L’excellent commentateur français installé en Russie Alexandre Latsa donne une chronique, ce 14 juin 2013, sur son site Dissonance (texte à la date du 12 juin 2013, sur RIA Novosti), après le sommet entre la Russie et l’UE à Ekaterinbourg, qui s’est déroulé dans l’indifférence générale, avec pour une fois, et pour cette fois d’une façon fort justifiée, très peu de journalistes. («Seule une poignée d’entre eux a fait le déplacement, sans doute autant pour bénéficier d’une bonne opportunité de visiter la capitale de l’Oural...»)

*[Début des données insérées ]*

(** ** Listings without a local handler *)



(** ** Pagination without an end *)

(** X9: the pagination loop has no bound of its own.  On a registry whose
    every page names a next page, it never returns: whatever the fuel, the
    loop uses all of it, having sent one listing request per unit of fuel,
    and example 4 does not come back either. *)
Theorem pagination_never_ends_on_endless_catalog (net : Net)
  (client : MCPRegistryClient)
  (Hendless : forall history cursor, exists items next,
      page_of (net history (page_request client cursor)) = Some (items, next)
      /\ truthy next = true) :
  forall (fuel : nat) (all_servers : list json) (cursor : json) (page : Z) (w : World),
    (exists w',
       example_4_loop net fuel client all_servers cursor page w = (Diverge, w')
       /\ List.length (requests_of w') = (List.length (requests_of w) + fuel)%nat)
    /\ fst (example_4_list_all_servers net fuel client w) = Diverge.
Proof.
  assert (Hloop : forall fuel all_servers cursor page w, exists w',
             example_4_loop net fuel client all_servers cursor page w = (Diverge, w')
             /\ List.length (requests_of w')
                = (List.length (requests_of w) + fuel)%nat).
  { induction fuel as [|fuel IH]; intros acc cursor page w.
    - exists w. split; [reflexivity | lia].
    - destruct (Hendless (requests_of w) cursor) as [items [next [Hpage Hnext]]].
      destruct (example_4_loop_step net client fuel acc items cursor next page w Hpage)
        as [w1 [Hw1 Hstep]].
      rewrite Hstep, Hnext. cbn [negb].
      destruct (IH (acc ++ items) next (page + 1) w1) as [w' [Hrun Hlen]].
      exists w'. split; [exact Hrun|].
      rewrite Hlen, Hw1, length_app. simpl. lia. }
  intros fuel acc cursor page w. split; [apply Hloop|].
  unfold example_4_list_all_servers, banner.
  repeat (rewrite bind_assoc || rewrite bind_print).
  match goal with
  | |- context [bind (example_4_loop net fuel client [] JNull 1) _ ?w0] =>
      destruct (Hloop fuel [] JNull 1 w0) as [w' [Hrun _]]
  end.
  unfold bind. rewrite Hrun. reflexivity.
Qed.

(** X9, on a registry that always names a next page. *)
Lemma pagination_never_ends_on_endless_catalog_witness :
  fst (example_4_list_all_servers endless_registry 7 Scenarios.local_client [])
  = Diverge.
Proof.
  apply (pagination_never_ends_on_endless_catalog endless_registry
           Scenarios.local_client
           (fun _ _ => ex_intro _ [] (ex_intro _ (JStr "more") (conj eq_refl eq_refl)))
           7 [] JNull 1 []).
Defined.

Lemma is_not_error_status (status : Z) :
  ~ 400 <= status < 600 -> (400 <=? status) && (status <? 600) = false.
Proof.
  intros H. apply andb_false_iff.
  destruct (Z.leb_spec 400 status); [right|now left].
  apply Z.ltb_ge. lia.
Qed.

(** Unfolds the plumbing of a run and computes what is decided. *)
Ltac run_step :=
  cbv beta iota delta [bind ret raise dict_get print emit when raise_for_status
                       response_json status_code json_body truthy negb].
(** * MakingCosmetics scraper: a shallow embedding of [src/app.py]

    The development follows the class [MakingCosmeticsScraper]:
    the URL classifier [is_product_url], the Product-Variation client
    [call_product_variation_api], the five variant extraction
    strategies, the page extractor [scrape_product_details] and the
    crawler [scrape_all_products].

    What the Python code obtains from libraries is taken from a
    [World]: the HTTP session ([requests]), the parsed document
    together with the results of the fixed XPath queries ([lxml]),
    [json.loads], [urljoin] and [str()] of a non-string JSON value.
    Regular expressions ([re]), [float()] on strings, float formatting
    with [:.2f], string methods, dictionaries and sets are modelled
    here.

    Text: a Python [str] is modelled as a [string] whose characters are
    code points below 256; the character classes below are Python's on
    that range. *)

From Stdlib Require Import ZArith Ascii String List Bool Floats.SpecFloat.
From stdpp Require Import base tactics option list gmap strings.

Set Warnings "-register-all".

Local Open Scope Z_scope.
Local Open Scope list_scope.

(** ** Characters *)

Module Chars.

Definition code (c : ascii) : N := N_of_ascii c.

Definition in_range (lo hi : N) (c : ascii) : bool :=
  ((lo <=? code c) && (code c <=? hi))%N.

(** [\d] on code points below 256: only the ASCII digits are decimal. *)
Definition is_digit (c : ascii) : bool := in_range 48 57 c.

Definition is_upper (c : ascii) : bool := in_range 65 90 c.
Definition is_lower (c : ascii) : bool := in_range 97 122 c.

(** [\s] and [str.strip()]: Unicode white space below 256. *)
Definition is_space (c : ascii) : bool :=
  in_range 9 13 c || in_range 28 32 c
  || (code c =? 133)%N || (code c =? 160)%N.

(** [\w]: alphanumeric code points below 256, and the underscore. *)
Definition is_word (c : ascii) : bool :=
  is_digit c || is_upper c || is_lower c || (code c =? 95)%N
  || (code c =? 170)%N || in_range 178 179 c || (code c =? 181)%N
  || in_range 185 186 c || in_range 188 190 c
  || in_range 192 214 c || in_range 216 246 c || in_range 248 255 c.

(** ASCII lower-casing: the only folding that can make a code point
    below 256 meet an ASCII letter. *)
Definition lower (c : ascii) : ascii :=
  if is_upper c then ascii_of_N (code c + 32) else c.

Definition eqb_nocase (a b : ascii) : bool := Ascii.eqb (lower a) (lower b).

(** The double quote, which the patterns of the variation client use. *)
Definition dquote : ascii := ascii_of_N 34.

End Chars.

(** ** Regular expressions: the fragment of [re] the scraper uses

    A backtracking matcher in the style of [sre]: it returns the ways a
    pattern can match at a position in the order in which [re] would
    try them, so that the head of the list is [re]'s match. *)

Module Re.
Import Chars.

Inductive regex : Type :=
| Eps
| Cls (p : ascii -> bool)          (* one character of a class *)
| Cat (r1 r2 : regex)
| Alt (r1 r2 : regex)              (* ordered alternation *)
| Star (r : regex)                 (* greedy repetition *)
| LazyStar (r : regex)             (* non-greedy repetition *)
| Grp (r : regex)                  (* capturing group 1 *)
| WordB.                           (* \b *)

(** Derived forms. *)
Definition Plus (r : regex) : regex := Cat r (Star r).
Definition LazyPlus (r : regex) : regex := Cat r (LazyStar r).
Definition Opt (r : regex) : regex := Alt r Eps.
Definition Chr (c : ascii) : regex := Cls (Ascii.eqb c).
Definition ChrI (c : ascii) : regex := Cls (eqb_nocase c).
Definition NotChr (c : ascii) : regex := Cls (fun x => negb (Ascii.eqb c x)).
Definition AnyChar : regex := Cls (fun _ => true).        (* . under DOTALL *)
Definition Digit : regex := Cls is_digit.
Definition Space : regex := Cls is_space.

Fixpoint Seq (rs : list regex) : regex :=
  match rs with
  | [] => Eps
  | [r] => r
  | r :: rs' => Cat r (Seq rs')
  end.

Fixpoint Alts (rs : list regex) : regex :=
  match rs with
  | [] => Cls (fun _ => false)
  | [r] => r
  | r :: rs' => Alt r (Alts rs')
  end.

(** A literal, case-sensitive or under [re.IGNORECASE]. *)
Definition Lit (s : string) : regex := Seq (map Chr (list_ascii_of_string s)).
Definition LitI (s : string) : regex := Seq (map ChrI (list_ascii_of_string s)).

(** Matcher state: the character before the position (for [\b]), the
    text still to read, and what group 1 holds. *)
Record mstate : Type := MState {
  prev : option ascii;
  rest : list ascii;
  grp1 : option (list ascii)
}.

Definition word_before (st : mstate) : bool :=
  match prev st with Some c => is_word c | None => false end.
Definition word_after (st : mstate) : bool :=
  match rest st with c :: _ => is_word c | [] => false end.

(** What was read between [st] and a later state [st']. *)
Definition consumed (st st' : mstate) : list ascii :=
  firstn (length (rest st) - length (rest st')) (rest st).

Definition progress (st st' : mstate) : bool :=
  Nat.ltb (length (rest st')) (length (rest st)).

Fixpoint star_greedy (step : mstate -> list mstate) (n : nat) (st : mstate)
  : list mstate :=
  match n with
  | O => [st]
  | S n' =>
      flat_map (star_greedy step n') (List.filter (progress st) (step st))
      ++ [st]
  end.

Fixpoint star_lazy (step : mstate -> list mstate) (n : nat) (st : mstate)
  : list mstate :=
  match n with
  | O => [st]
  | S n' =>
      st :: flat_map (star_lazy step n') (List.filter (progress st) (step st))
  end.

Fixpoint run (r : regex) (st : mstate) : list mstate :=
  match r with
  | Eps => [st]
  | Cls p =>
      match rest st with
      | c :: t =>
          if p c then [MState (Some c) t (grp1 st)] else []
      | [] => []
      end
  | Cat r1 r2 => flat_map (run r2) (run r1 st)
  | Alt r1 r2 => run r1 st ++ run r2 st
  | Star r1 => star_greedy (run r1) (length (rest st)) st
  | LazyStar r1 => star_lazy (run r1) (length (rest st)) st
  | Grp r1 =>
      map (fun st' => MState (prev st') (rest st') (Some (consumed st st')))
          (run r1 st)
  | WordB => if xorb (word_before st) (word_after st) then [st] else []
  end.

(** A match object: where it starts, [group(0)] and [group(1)]. *)
Record rmatch : Type := RMatch {
  m_start : nat;
  group0 : list ascii;
  group1 : option (list ascii)
}.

Cette mornitude exceptionnelle, dans une série de sommets qui ne sont pas caractérisés par une excitation exceptionnelle ni le brio de l’originalité, comme si la présence du monstre caoutchouteux qu’est l’UE interdisait toute sensation intellectuelle de cette sorte, cette absence même de l’apparence d’un événement, – voilà qui constitue paradoxalement un événement. Le vide abyssal de cette rencontre ne fut animé, selon Latsa, que par une occurrence négative, que les Européens, Français et Britanniques en premier, méritent plus qu’à leur tour : un avertissement à peine voilé de Poutine qu’une intervention européenne affirmée sinon affichée en Syrie (dans le cadre excitant de ce que nous nommons “bloc BAO”) risquait de provoquer de sérieux problèmes avec la Russie. L’“incident” qu’évoque Latsa, qui porte sur les fameux S-300, implique à notre sens bien plus qu’une livraison de quincaillerie...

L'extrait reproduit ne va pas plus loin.